TIPS TO MANAGE KIDS IN WINTER
· Children shouldn’t play outside alone. Establish a buddy system. Better yet, avoid outdoors. Never send children outside in extreme weather conditions such as snowstorms.
· Check often to see that your child is warm and dry. Younger children should take regular breaks and come inside for a warm drink.
· If your child’s feet and hands are warm, what they are wearing is usually good. Dress your child in layers of clothing that can be put on and taken off easily. Wear a hat because a lot of body heat is lost through the head. Keep ears covered at all times. Wear mittens and wear warm, waterproof boots that are roomy enough for an extra pair of socks and to wiggle toes. Use a neck warmer instead of a scarf. Remove wet clothing and boots immediately after playing.
· The rule of thumb for older babies and young children is to dress them in one more layer of clothing than an adult would wear in the same conditions.

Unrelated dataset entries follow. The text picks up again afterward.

(** X15.  The invariants of the Payroll table hold in every store the
    endpoints reach from a store without payrolls: at most one payroll per
    employee, month and year; every payroll satisfies the two salary
    equations, its sums grouped and rounded as processPayroll computes
    them; a payroll is PAID exactly when it has a paid timestamp; every
    payroll refers to an employee of the store.  On such a store the
    callbacks of the salary report by type and of the designation report
    never meet a record without employee: both answer 200 for every period
    whose month and year fit the INTEGER columns, and 500 with the message
    of the failed query for every other period. *)
Theorem reachable_store_invariant :
  forall db, reachable db ->
    store_invariant db /\
    forall m y,
      period_has_employees db m y /\
      (Int4.fits m = true -> Int4.fits y = true ->
       exists byType byDesignation,
         ReportController.getSalaryReportByType db (Some m) (Some y) =
           ok 200 None {| ReportController.Report.period := (m, y);
                          ReportController.Report.report := byType |} /\
         ReportController.getDesignationReport db (Some m) (Some y) =
           ok 200 None {| ReportController.Report.period := (m, y);
                          ReportController.Report.report := byDesignation |}) /\
      (forall err, Prisma.period_error (Some m) (Some y) = Some err ->
         ReportController.getSalaryReportByType db (Some m) (Some y) =
           server_error "Failed to generate salary report" err /\
         ReportController.getDesignationReport db (Some m) (Some y) =
           server_error "Failed to generate designation report" err).
Proof.
  intros db Hr. pose proof (reachable_invariant db Hr) as Hinv.
  split; [exact Hinv|]. intros m y.
  destruct Hinv as (_ & _ & _ & Hfk).
  pose proof (foreign_key_period db m y Hfk) as Hp.
  split; [exact Hp|]. split.
  - intros Hm Hy.
    unfold ReportController.getSalaryReportByType, ReportController.getDesignationReport.
    rewrite (findMany_with_employee_fits _ _ _ Hm Hy).
    pose proof (period_records_valid db m y Hp) as Hvalid.
    destruct (group_by_run EmployeeType_eqb EmployeeType_eqb_eq
                type_key type_data_after ReportController.byType
                (fun row => employee row <> None) byType_sets
                (period_records db m y) [] Hvalid (NoDup_nil _))
      as (tm & -> & _).
    destruct (group_by_run String.eqb string_eqb_eq
                designation_key desig_data_after ReportController.byDesignation
                (fun row => employee row <> None) byDesignation_sets
                (period_records db m y) [] Hvalid (NoDup_nil _))
      as (dm & -> & _).
    eexists. eexists. split; reflexivity.
  - intros err Herr.
    unfold ReportController.getSalaryReportByType, ReportController.getDesignationReport.
    rewrite (findMany_with_employee_overflow _ _ _ _ Herr). split; reflexivity.
Qed.
(** * The university total *)

(** X16.  Both university-total endpoints answer alike.  For a month and
    year that fit the INTEGER columns both answer 200 with the same six
    figures: totalEmployees is the number of payrolls of the period, and
    the basic, gross and net totals are the columns of these payrolls added
    up from 0 in the order they are read, every addition rounded to
    binary64.  When every payroll of the period refers to an employee, the
    salary report by type of the period answers 200 too and the counts of
    its groups add up to totalEmployees.  For any other month or year both
    endpoints answer 500 with the message of the failed query. *)
Theorem university_total_reconciles_with_type_report :
  forall (db : Db) (m y : Z),
    (Int4.fits m = true -> Int4.fits y = true ->
     exists u,
       ReportControllerMore.getUniversityTotal db (Some m) (Some y) = ok 200 None u /\
       ReportsControllerMore.getUniversityTotal db (Some m) (Some y) =
         ok 200 None
           {| UniversityStats.totalEmployees := UniversityTotal.totalEmployees u;
              UniversityStats.totalBasic := UniversityTotal.totalBasic u;
              UniversityStats.totalGross := UniversityTotal.totalGross u;
              UniversityStats.totalNet := UniversityTotal.totalNet u;
              UniversityStats.totalAllowances := UniversityTotal.totalAllowances u;
              UniversityStats.totalDeductions := UniversityTotal.totalDeductions u;
              UniversityStats.month := m;
              UniversityStats.year := y |} /\
       let rows := Prisma.payroll_rows db (ReportController.period_where m y) in
       UniversityTotal.totalEmployees u = Z.of_nat (List.length rows) /\
       UniversityTotal.totalBasic u = running_sum (map Payroll.basicSalary rows) /\
       UniversityTotal.totalGross u = running_sum (map Payroll.grossSalary rows) /\
       UniversityTotal.totalNet u = running_sum (map Payroll.netSalary rows) /\
       (period_has_employees db m y ->
        exists groups,
          ReportController.getSalaryReportByType db (Some m) (Some y) =
            ok 200 None {| ReportController.Report.period := (m, y);
                           ReportController.Report.report := groups |} /\
          Zsum (map ReportController.TypeData.count groups) =
            UniversityTotal.totalEmployees u)) /\
    (forall err, Prisma.period_error (Some m) (Some y) = Some err ->
       ReportControllerMore.getUniversityTotal db (Some m) (Some y) =
         server_error "Failed to fetch university total" err /\
       ReportsControllerMore.getUniversityTotal db (Some m) (Some y) =
         server_error "Failed to fetch university total" err).
Proof.
  intros db m y. split.
  - intros Hm Hy.
    unfold ReportControllerMore.getUniversityTotal, ReportsControllerMore.getUniversityTotal.
    rewrite (findMany_period_fits _ _ _ Hm Hy).
    eexists. split; [reflexivity|]. split; [reflexivity|].
    cbv zeta.
    cbn [UniversityTotal.totalEmployees UniversityTotal.totalBasic UniversityTotal.totalGross
         UniversityTotal.totalNet].
    split; [reflexivity|].
    split; [apply running_total|]. split; [apply running_total|].
    split; [apply running_total|].
    intros Hp. unfold ReportController.getSalaryReportByType.
    rewrite (findMany_with_employee_fits _ _ _ Hm Hy).
    pose proof (period_records_valid db m y Hp) as Hvalid.
    destruct (group_by_run EmployeeType_eqb EmployeeType_eqb_eq
                type_key type_data_after ReportController.byType
                (fun row => employee row <> None) byType_sets
                (period_records db m y) [] Hvalid (NoDup_nil _))
      as (tm & -> & _ & _ & _ & Hsum & _).
    eexists. split; [reflexivity|].
    rewrite (Hsum ReportController.TypeData.count (fun _ => 1)).
    + simpl. rewrite Zsum_ones. unfold period_records. rewrite length_map. reflexivity.
    + intros [v|] a; reflexivity.
  - intros err Herr.
    unfold ReportControllerMore.getUniversityTotal, ReportsControllerMore.getUniversityTotal,
      Prisma.payroll_findMany.
    cbn [ReportController.period_where Prisma.pw_month Prisma.pw_year].
    rewrite Herr. split; reflexivity.
Qed.
(** * Salary slips *)

Lemma findFirst_period_overflow (db : Db) (eid : string) (m y : Z) (err : string) :
  Prisma.period_error (Some m) (Some y) = Some err ->
  Prisma.payroll_findFirst_employeeId_month_year db eid m y = inl err.
Proof.
  intros H. unfold Prisma.payroll_findFirst_employeeId_month_year.
  rewrite H. reflexivity.
Qed.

· If a blanket must be used to keep a sleeping infant warm, it should be tucked in around the crib mattress, reaching only as far as the baby’s chest, so the infant’s face is less likely to become covered by bedding materials.
· Stay away from snowplows and snow blowers.
· Take extra caution when crossing roads. It might be hard for drivers to see you playing if they have snowy or frosty windows. Icy roads can also make it difficult to stop.
· Snowballs should never be aimed at people or cars. They are especially dangerous when the snow is hard-packed or icy.
· Don’t put metal objects in your mouth. Lips and tongues can freeze to the metal and cause an injury.
· Don’t eat snow, which can be dirty.
· Never sled on or near roadways. Look for shallow slopes that are free of trees, fences or any other obstacles.
· If frostbite occurs, bring the child indoors and place the frostbitten parts of her body in warm (not hot) water. 104° Fahrenheit (about the temperature of most hot tubs) is recommended. Warm washcloths may be applied to frostbitten nose, ears and lips. Do not rub the frozen areas. After a few minutes, dry and cover the child with clothing or blankets. Give him/her something warm to drink.
· If your child suffers from winter nosebleeds, try using a cold air humidifier in the child’s room at night. Saline nose drops or petrolatum may help keep nasal tissues moist.
· Children 6 months of age and up should get the influenza vaccine to reduce their risk of catching the flu.
· If you suspect your child is hypothermic, call 911 at once. Until help arrives, take the child indoors, remove any wet clothing, and wrap him in blankets or warm clothes.